After that, the bouldering problems got real hard. Yet he traversed every barrier we traversed, accomplishing the goals via alternative means, but conquering them nonetheless. Slowly but relatively smoothly, until now.
I shrugged, and looked around. The sun was starting to duck behind the wall of rock behind him. We still hadn’t found a place to camp, so if we were lucky, we’d pitch the tent with the last snatches of sun beam on our backs. If we were unlucky, Will would be getting booted off that ledge and we’d set up camp in darkness.
You don’t have much of a choice, I told him. It’s getting dark, and we need to head back. We can’t stay here forever.
Seeing him there reminded me of this scene from, Gattaca, with Ethan Hawke and Uma Thurman. Hawke’s character needs to avoid the authorities, and behind him, he drags a reluctant Uma Thurman, who’s ragged breathing can’t quite catch up to her physical exertion. She suffers from a heart condition, and when they finally collapse behind a wall, she gasps, “Don’t you understand? I can’t do that.”
And Hawke replies, “You just did.”
As I planned this road trip I couldn’t help but feel relieved I was doing it with two friends. I’d never be able to road trip across the country, schlep all my belongings out west on my own, I reasoned to myself. How would I handle all the driving, or go camping by myself? Wasn’t it a safety issue, sleeping alone in the wilderness? Those questions nagged at me, all the unknown variables that pricked like nettles for someone who needs at least some semblance of a plan to get through his day. I truly believed I wasn’t capable of doing it.
And I was right.
You’re not capable of doing anything until you’ve done it.

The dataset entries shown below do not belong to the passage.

(** The light curve of [params_bw] from the empty record. *)
Lemma X7_minima_capacity_witness :
  (N_minima (mins state_rest) <= MAX_MINIMA K_sample)%nat /\
  match data_loop K_sample B_bw (momentum_frame 0 0) (0, 0, 0) 0.5 0.25 0.1
          obs_bw (fun _ => 0) 3 (seq 0 3) state_rest with
  | inl r => r = -1 /\ MINIMA_TEST B_bw = true /\ (0 < 3)%nat
  | inr s' =>
      (N_minima (mins state_rest) <= N_minima (mins s')
       <= MAX_MINIMA K_sample)%nat /\
      (N_minima (mins s')
       <= N_minima (mins state_rest) + length (seq 0 3))%nat /\
      (forall k, (k < N_minima (mins state_rest))%nat ->
         Vmin (mins s') k = Vmin (mins state_rest) k) /\
      (forall k, (MAX_MINIMA K_sample <= k)%nat ->
         Vmin (mins s') k = Vmin (mins state_rest) k)
  end.
Proof.
  assert (H0 : (N_minima (mins state_rest) <= MAX_MINIMA K_sample)%nat)
    by (simpl; lia).
  split; [exact H0 |].
  exact (X7_minima_capacity K_sample B_bw (momentum_frame 0 0) (0, 0, 0)
           0.5 0.25 0.1 obs_bw (fun _ => 0) 3 (seq 0 3)
           state_rest H0).
Defined.

(** No epoch outside the hard-wired windows is covered. *)
Lemma window_widen (d lo hi t : R) :
  0 <= d -> Rgeb t lo && Rleb t hi = true ->
  Rgeb t (lo - d) && Rleb t (hi + d) = true.
Proof.
  intros Hd H. apply andb_true_iff in H. destruct H as [H1 H2].
  unfold Rgeb in *. apply Rleb_spec in H1. apply Rleb_spec in H2.
  apply andb_true_iff. split; apply Rleb_true; lra.
Qed.

Lemma near_covered_covered (d t : R) :
  0 <= d -> near_covered d t = false -> covered t = false.
Proof.
  intros Hd Hn. destruct (covered t) eqn:E; [| reflexivity].
  unfold covered in E. rewrite !orb_true_iff in E.
  unfold near_covered in Hn.
  destruct E as [[[[[E | E] | E] | E] | E] | E];
    apply (window_widen d) in E; try exact Hd;
    rewrite E in Hn; rewrite ?orb_true_r, ?orb_true_l in Hn;
    discriminate Hn.
Qed.

Lemma near_covered_range (t : R) :
  t < - 1e-6 \/ 5.234278 < t ->
  near_covered 1e-6 (58051.044624 + t) = false.
Proof.
  intros Ht. unfold near_covered, Rgeb.
  destruct Ht as [Ht | Ht].
  - rewrite !(Rleb_false _ (58051.044624 + t)) by lra. reflexivity.
  - rewrite !(Rleb_false (58051.044624 + t)) by lra.
    rewrite !andb_false_r. reflexivity.
Qed.

Lemma minima_upto_none (Vm : nat -> R) (sData : nat -> obs_data) (n : nat) :
  (forall i, (i < n)%nat -> covered (58051.044624 + MJD (sData i)) = false) ->
  minima_upto Vm sData n = 0%nat.
Proof.
  intros Hc. induction n as [| n IH]; [reflexivity |].
  rewrite minima_upto_S, IH by (intros i Hi; apply Hc; lia).
  unfold tracked.
  destruct (Nat.leb_spec 2 n) as [H2 | H2]; [| reflexivity].
  rewrite Hc by lia. rewrite andb_false_r. reflexivity.
Qed.
(** X7.  Whatever the request, the clock and the socket do, the payloads
    of the [log] frames that reach the client are a prefix of the catalog,
    in catalog order: never more than twelve, never one out of place; and
    at most one [complete] frame is written. *)
Theorem X7_log_frames_are_a_catalog_prefix
    {rt : PyRuntime} (env : Env) (req : request) :
  let frames := written (trace_of (do_GET env req)) in
  frame_data <$> log_frames frames `prefix_of` mock_logs /\
  (length (log_frames frames) <= 12)%nat /\
  (length (complete_frames frames) <= 1)%nat.
Proof.
  intros frames.
  assert (Hmain : frame_data <$> log_frames frames `prefix_of` mock_logs /\
                  (length (complete_frames frames) <= 1)%nat).
  { subst frames. unfold trace_of.
    destruct (decide (path req = stream_path)) as [Hstream|Hstream].
    - destruct (do_GET_stream_cases env req Hstream)
        as [(e & -> & _)|(interval & count & tr & _ & _ & -> & Hrun)].
      + split; [apply prefix_nil|cbn; lia].
      + cbn [snd]. rewrite written_app.
        change (written (stream_headers env req)) with (@nil chunk). cbn [app].
        destruct (guarded_run_ends _ _ _ _ Hrun)
          as [(c & _ & -> & _ & -> & _)|(_ & -> & Hpre & _)].
        * split; [apply py_slice_to_prefix|done].
        * split; [|cbn; lia].
          etrans; [exact Hpre|apply py_slice_to_prefix].
    - destruct (decide (path req = health_path)) as [Hhealth|Hhealth].
      + rewrite (do_GET_health env req Hhealth).
        destruct (write_outcome env 0); (split; [apply prefix_nil|cbn; lia]).
      + rewrite (do_GET_elsewhere env req Hstream Hhealth).
        destruct (write_outcome env 0); (split; [apply prefix_nil|cbn; lia]). }
  destruct Hmain as [Hpre Hone]. split_and!; [done| |done].
  apply prefix_length in Hpre. by rewrite length_fmap in Hpre.
Qed.

(** X8.  Once both parameters are read, the handler always returns
    normally, and the stream ends in one of two ways, never both: the
    [complete] frame is the last thing delivered, after a [log] frame for
    every entry of the slice, with totalLogs = count, and the access line
    of [send_response] is the only line printed; or no [complete] frame is
    delivered and exactly one line is printed after the access line. *)
Theorem X8_complete_frame_or_one_printed_line
    {rt : PyRuntime} (env : Env) (req : request) (interval : float) (count : Z) :
  path req = stream_path ->
  result_of (read_interval (query req)) = Ret interval ->
  result_of (read_count (query req)) = Ret count ->
  let tr := trace_of (do_GET env req) in
  let frames := written tr in
  result_of (do_GET env req) = Ret tt /\
  ((exists c, frames = log_frames frames ++ [c] /\
              complete_frames frames = [c] /\
              total_logs c = Some (JInt count) /\
              frame_data <$> log_frames frames = py_slice_to mock_logs count /\
              printed tr = [(access_line_text env req 200, None)]) \/
   (frames = log_frames frames /\
    complete_frames frames = [] /\
    exists line, printed tr = [(access_line_text env req 200, None); line])).
Proof.
  intros Hpath Hint Hcount tr frames. subst frames tr.
  unfold trace_of, result_of.
  destruct (do_GET_stream_cases env req Hpath)
    as [(e & _ & [He|He])|(interval' & count' & tr & Hint' & Hcount' & -> & Hrun)];
    [congruence|congruence|].
  assert (interval' = interval) as -> by congruence.
  assert (count' = count) as -> by congruence.
  cbn [fst snd]. split; [done|].
  rewrite written_app, printed_app, printed_stream_headers.
  change (written (stream_headers env req)) with (@nil chunk).
  cbn [app].
  destruct (guarded_run_ends _ _ _ _ Hrun)
    as [(c & Hlast & Hone & Hdata & Hall & Hprint)
       |(Hlogs & Hnone & _ & [line Hline])].
  - left. exists c. rewrite Hprint. split_and!; try done.
    unfold total_logs. by rewrite Hdata.
  - right. rewrite Hline. split_and!; try done. by exists line.
Qed.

A few months ago I went through the same mental gyration about moving out west at all, with or without other people. It was a terrible idea, I thought, abandoning a stable lifestyle to become destitute and broke. I’d never be able to leave everyone and everything familiar behind. I was simply incapable of such a task – until I did it, that is.
Will wasn’t capable of shimmying through tight spaces, and conquering those bouldering problems… until he did.
Just as he wouldn’t be capable of taking that twelve foot drop. Until after a 15-minute psych-up session, I watched him slowly edge his butt off the ledge… stick one precarious leg out into the air, and let go.
He fell.
He fell hard, air punching out of his lungs like pulling a nail from a tire. His mass collapsed on his knees, more force than he expected. He rolled into the dirt and groaned, disbelief at the feat that just moments ago, he couldn’t do.